Dataset extract

(** * Jobly (tsuyokoya/jobly-express): the partial-update builder, the company
    and job models and the auth middleware, embedded in Rocq.

    The JavaScript sources are embedded shallowly:
    - JavaScript values are the inductive [value]; objects are association
      lists in [Object.keys] order; the column-name mapping [jsToSql], which
      the code only reads by key, is a [gmap] of its own properties, read
      through the prototype chain; [Number] gives doubles;
    - [throw] is the [Throw] constructor of [result]; the model methods, which
      are [async] functions awaiting [db.query], run in the state-and-error
      monad [M] over the database [Db.database];
    - [db.query(text, params)] is [Db.query]: the statement text the source
      builds is lexed, parsed and run on tables of typed rows, and every
      statement is recorded in the log of the database. *)

From Stdlib Require Import ZArith Ascii.
From stdpp Require Import gmap strings list pretty sorting.

Open Scope string_scope.
Open Scope list_scope.
Set Warnings "-register-all".

(** ** Characters and numerals *)

Module Text.

Definition code (c : ascii) : nat := nat_of_ascii c.

Definition is_digit (c : ascii) : bool := (48 <=? code c)%nat && (code c <=? 57)%nat.

Definition is_letter (c : ascii) : bool :=
  (65 <=? code c)%nat && (code c <=? 90)%nat || (97 <=? code c)%nat && (code c <=? 122)%nat.

Definition is_word_char (c : ascii) : bool :=
  is_letter c || is_digit c || (code c =? 95)%nat.

(** Space, tab, line feed, vertical tab, form feed, carriage return. *)
Definition is_space (c : ascii) : bool :=
  (code c =? 32)%nat || (9 <=? code c)%nat && (code c <=? 13)%nat.

(** The white space [String.prototype.trim] and [Number] strip, among the
    characters below 256: the above and the no-break space. *)
Definition is_js_space (c : ascii) : bool := is_space c || (code c =? 160)%nat.

Definition lower_char (c : ascii) : ascii :=
  if (65 <=? code c)%nat && (code c <=? 90)%nat then ascii_of_nat (code c + 32) else c.

Definition lower (s : string) : string :=
  String.string_of_list_ascii (lower_char <$> String.list_ascii_of_string s).

Definition trim_with (sp : ascii -> bool) (cs : list ascii) : list ascii :=
  let drop := fix drop (l : list ascii) : list ascii :=
    match l with
    | c :: l' => if sp c then drop l' else l
    | [] => []
    end in
  reverse (drop (reverse (drop cs))).

Definition digits_value (ds : list ascii) : Z :=
  fold_left (fun n c => 10 * n + Z.of_nat (code c - 48))%Z ds 0%Z.

Definition is_char (n : nat) (c : ascii) : bool := (code c =? n)%nat.

(** An optional sign in front of the rest. *)
Definition split_sign (cs : list ascii) : bool * list ascii :=
  match cs with
  | c :: cs' =>
      if is_char 45 c then (true, cs') else if is_char 43 c then (false, cs') else (false, cs)
  | [] => (false, [])
  end.

Definition signed (neg : bool) (n : Z) : Z := if neg then (- n)%Z else n.

(** A run of decimal digits, at least one. *)
Definition all_digits (ds : list ascii) : bool :=
  negb (length ds =? 0)%nat && forallb is_digit ds.

(** The digits before the first full stop, and those after it if there is
    one. *)
Fixpoint split_on_dot (cs : list ascii) : list ascii * option (list ascii) :=
  match cs with
  | [] => ([], None)
  | c :: cs' =>
      if is_char 46 c then ([], Some cs')
      else let '(whole, frac) := split_on_dot cs' in (c :: whole, frac)
  end.

(** The text before the first [e] or [E], and the text after it if there is
    one. *)
Fixpoint split_on_exponent (cs : list ascii) : list ascii * option (list ascii) :=
  match cs with
  | [] => ([], None)
  | c :: cs' =>
      if is_char 101 c || is_char 69 c then ([], Some cs')
      else let '(mantissa, exponent) := split_on_exponent cs' in (c :: mantissa, exponent)
  end.

(** The value of a digit in a base up to sixteen. *)
Definition digit_in (base : Z) (c : ascii) : option Z :=
  d ← (if is_digit c then Some (Z.of_nat (code c - 48))
       else if (97 <=? code c)%nat && (code c <=? 102)%nat then Some (Z.of_nat (code c - 87))
       else if (65 <=? code c)%nat && (code c <=? 70)%nat then Some (Z.of_nat (code c - 55))
       else None);
  if (d <? base)%Z then Some d else None.

(** A numeral in the base: at least one digit, and only digits. *)
Definition numeral (base : Z) (cs : list ascii) : option Z :=
  if (length cs =? 0)%nat then None
  else fold_left (fun acc c => n ← acc; d ← digit_in base c; Some (base * n + d)%Z)
         cs (Some 0%Z).

End Text.

(** ** JavaScript values *)

(** The fragment of JavaScript values the code handles. Numbers are the
    integers; floating point values are outside the model. [VNative name] is
    the built-in function of that name: the values every plain object
    inherits from [Object.prototype] are such functions. *)
Inductive value : Type :=
| VUndefined
| VNull
| VBool (b : bool)
| VNum (n : Z)
| VStr (s : string)
| VObj (fields : list (string * value))
| VNative (name : string).

(** A plain object: its own enumerable properties, in [Object.keys] order. *)
Abbreviation obj := (list (string * value)).

(** Exceptions: the classes of expressError.js the sources throw, the
    [TypeError] of the language, and the errors of the two libraries. *)
Inductive error : Type :=
| BadRequestError (msg : string)
| NotFoundError (msg : string)
| UnauthorizedError (msg : string)
| TypeError (msg : string)
| DatabaseError (msg : string)
| JsonWebTokenError (msg : string).

Inductive result (A : Type) : Type :=
| Ok (a : A)
| Throw (e : error).
Arguments Ok {A} a.
Arguments Throw {A} e.

(** Statements in sequence: a [throw] ends them. *)
#[global] Instance result_bind : MBind result :=
  fun A B f r => match r with Ok a => f a | Throw e => Throw e end.
#[global] Instance result_ret : MRet result := fun A a => Ok a.

Module JS.

(** The double quote character, and a string holding just it. *)
Definition dquote : ascii := ascii_of_nat 34.
Definition dq : string := String dquote EmptyString.

(** ToBoolean. *)
Definition truthy (v : value) : bool :=
  match v with
  | VUndefined | VNull => false
  | VBool b => b
  | VNum n => negb (n =? 0)%Z
  | VStr s => negb (String.eqb s "")
  | VObj _ => true
  | VNative _ => true
  end.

Work to be completed
Among the lines above, find those with the word "which" and list them.

Result for this task
      lists in [Object.keys] order; the column-name mapping [jsToSql], which
    - [throw] is the [Throw] constructor of [result]; the model methods, which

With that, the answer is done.